Stored data entries
(** * expo-build-preflight: the validator scripts, embedded and verified

    The repository ships Node.js scripts that audit an Expo project before a
    production build: [validate_expo_config.js] and [check_assets.js].
    Every script prints findings tagged [PASS], [WARN] or [FAIL] through
    [logStatus], records in the global flag [hasFails] whether a [FAIL] was
    printed, and ends with [process.exit].

    The sources hold three revisions of [validate_expo_config.js].  Two of
    them are embedded here: the one that reads and parses app.json itself
    (module [DirectParse]) and the one that lets the Expo CLI compile the
    configuration and accepts both envelopes of its output (module
    [CompiledResolve]).  The third one compiles the configuration too, accepts
    the wrapped envelope only, and decides severities as [DirectParse] does;
    of it the function that resolves the configuration is embedded (module
    [WrappedResolve]).  Both revisions of [check_assets.js] are embedded: the
    one that reads app.json (module [CheckAssets]) and the one that asks the
    Expo CLI (module [CheckAssetsCompiled]).

    The scripts are embedded as computations in a small monad that threads
    the console and the flag and that distinguishes returning, leaving
    through [process.exit] and throwing.  Everything the scripts observe of
    their surroundings (arguments, file system, child processes, the optional
    image-size module) is a field of the record [World]. *)

From Stdlib Require Import String Ascii List ZArith Lia Bool DecimalString.
Import ListNotations.
Local Open Scope string_scope.
Local Open Scope Z_scope.
#[local] Set Warnings "-register-all".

WORK TASK.
Output the records above in their entirety, exactly.

RESPONSE TO THIS EXERCISE.
(** * expo-build-preflight: the validator scripts, embedded and verified

    The repository ships Node.js scripts that audit an Expo project before a
    production build: [validate_expo_config.js] and [check_assets.js].
    Every script prints findings tagged [PASS], [WARN] or [FAIL] through
    [logStatus], records in the global flag [hasFails] whether a [FAIL] was
    printed, and ends with [process.exit].

    The sources hold three revisions of [validate_expo_config.js].  Two of
    them are embedded here: the one that reads and parses app.json itself
    (module [DirectParse]) and the one that lets the Expo CLI compile the
    configuration and accepts both envelopes of its output (module
    [CompiledResolve]).  The third one compiles the configuration too, accepts
    the wrapped envelope only, and decides severities as [DirectParse] does;
    of it the function that resolves the configuration is embedded (module
    [WrappedResolve]).  Both revisions of [check_assets.js] are embedded: the
    one that reads app.json (module [CheckAssets]) and the one that asks the
    Expo CLI (module [CheckAssetsCompiled]).

    The scripts are embedded as computations in a small monad that threads
    the console and the flag and that distinguishes returning, leaving
    through [process.exit] and throwing.  Everything the scripts observe of
    their surroundings (arguments, file system, child processes, the optional
    image-size module) is a field of the record [World]. *)

From Stdlib Require Import String Ascii List ZArith Lia Bool DecimalString.
Import ListNotations.
Local Open Scope string_scope.
Local Open Scope Z_scope.
#[local] Set Warnings "-register-all".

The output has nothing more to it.